Formally, the geometric phase is given by:
Wherein a closed path in the parameter space C (variable, which is generally vectorially ) is integrated. There the Bra- Ket notation is used for the states is an eigenstate of the Hamiltonian of the system. is the nabla operator of differentiation with respect to the parameters. Because of the normalization of the states is imaginary and therefore real.
The wave function transforms into after passing through the cycle in the parameter space:
In the three-dimensional case, the formula may be brought for the geometric phase in a more favorable for the application form by applying the rate of Stokes (conversion into a surface integral ):
In this formula only appear on the expectation values of the derivative of the Hamiltonian. In addition, the dominant contribution to the degenerate states is clear.
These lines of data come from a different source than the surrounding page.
(* ===== verification/Client.v ===== *)
(** The Redis client (src/redis/client.go): a pool of connections, what a call of
    [Exec], an event of the poller and the timer of a connection do to it.

    A connection is an object of the map [conns], known by an identity that is
    never used again; [fdConns] is any table of [FdMap]; [fdIdle] is the buffered
    channel of idle connections, oldest first.  The answers of the system calls
    are inputs.  A call of [Exec] is a sequence of steps, one for each access to what
    calls in other goroutines share with it (the channel, the table, a timer); an event
    and a timer are one step each.  A callback is an entry of the log and calls nothing
    itself. *)

From stdpp Require Import gmap.
From S2P Require Import Prelude GoStd Util RespClient FdMap.

(** ** State *)

(** The timer [death]: waiting to fire, or stopped or fired. *)
Inductive timer := TActive | TInactive.

#[export] Instance timer_eq_dec : EqDecision timer.
Proof. solve_decision. Defined.

(** What a callback is called with instead of a reply. *)
Inductive cerror :=
| eClosed
| eConnect
| eTimeout
| eWrite
| eRead
| eNotActive
| eOversize
| eElement (e : rerror).

(** [Conn]; [callback] is [None] when Go's function value is [nil], otherwise the
    number of the call of [Exec] that it belongs to. *)
Record CConn := mkCConn {
  cfd : Z;
  callback : option nat;
  cin : bytes;
  cout : bytes;
  death : option timer;
  authState : Z;
}.

Definition set_callback (f : option nat) (c : CConn) : CConn :=
  mkCConn c.(cfd) f c.(cin) c.(cout) c.(death) c.(authState).
Definition set_cin (b : bytes) (c : CConn) : CConn :=
  mkCConn c.(cfd) c.(callback) b c.(cout) c.(death) c.(authState).
Definition set_cout (b : bytes) (c : CConn) : CConn :=
  mkCConn c.(cfd) c.(callback) c.(cin) b c.(death) c.(authState).
Definition set_death (t : option timer) (c : CConn) : CConn :=
  mkCConn c.(cfd) c.(callback) c.(cin) c.(cout) t c.(authState).
Definition set_authState (a : Z) (c : CConn) : CConn :=
  mkCConn c.(cfd) c.(callback) c.(cin) c.(cout) c.(death) a.

(** What the poller watches a descriptor for. *)
Inductive cmode := CRead | CReadWrite.

(** What can be observed from outside; of a call of [OnFdCount] also what the client's
    [IdleCount] and [ActiveCount] answer in it. *)
Inductive cevent :=
| CbReply (cb : nat) (r : Reader) (e : option bytes)
| CbError (cb : nat) (e : cerror)
| CEvError (typ : bytes)
| CEvFdCount (idle active : Z)
| CEvSysClose (fd : Z)
| CEvTrigger (fd : Z)
| CEvSent (id : Z) (p : bytes).

(** The settings of a client; [has_timeout] tells whether [Timeout] is positive. *)
Record config := mkConfig {
  auth : bytes;
  poolSize : Z;
  has_timeout : bool;
  ResponseMaxBytes : Z;
  sys_close_fails : Z -> bool;
}.

(** The arguments of [Exec]; [AOther] is what [fmt.Sprint] makes of a value of
    another type. *)
Inductive arg := ABytes (b : bytes) | AString (s : bytes) | AInt (n : Z) | AOther (s : bytes).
The formula can be interpreted in analogy to electrodynamics so that a " magnetic field" corresponds to ( mathematically: curvature of a connection form) and its vector potential ( mathematically related form).
For higher dimensions of the parameter space of the differential form calculus must be used.
Berry phase has been generalized in various ways, for example in the case of degenerate conditions, which are mixed by a unitary matrix ( which occurs here, instead of a simple phase factor ). This case is known as non- Abelian Berry phase and Wilczek -Zee phase (after Frank Wilczek and Anthony Zee ).
The Berry phase has been used to describe many different physical phenomena under a unified point of view, including anomalies in quantum field theory.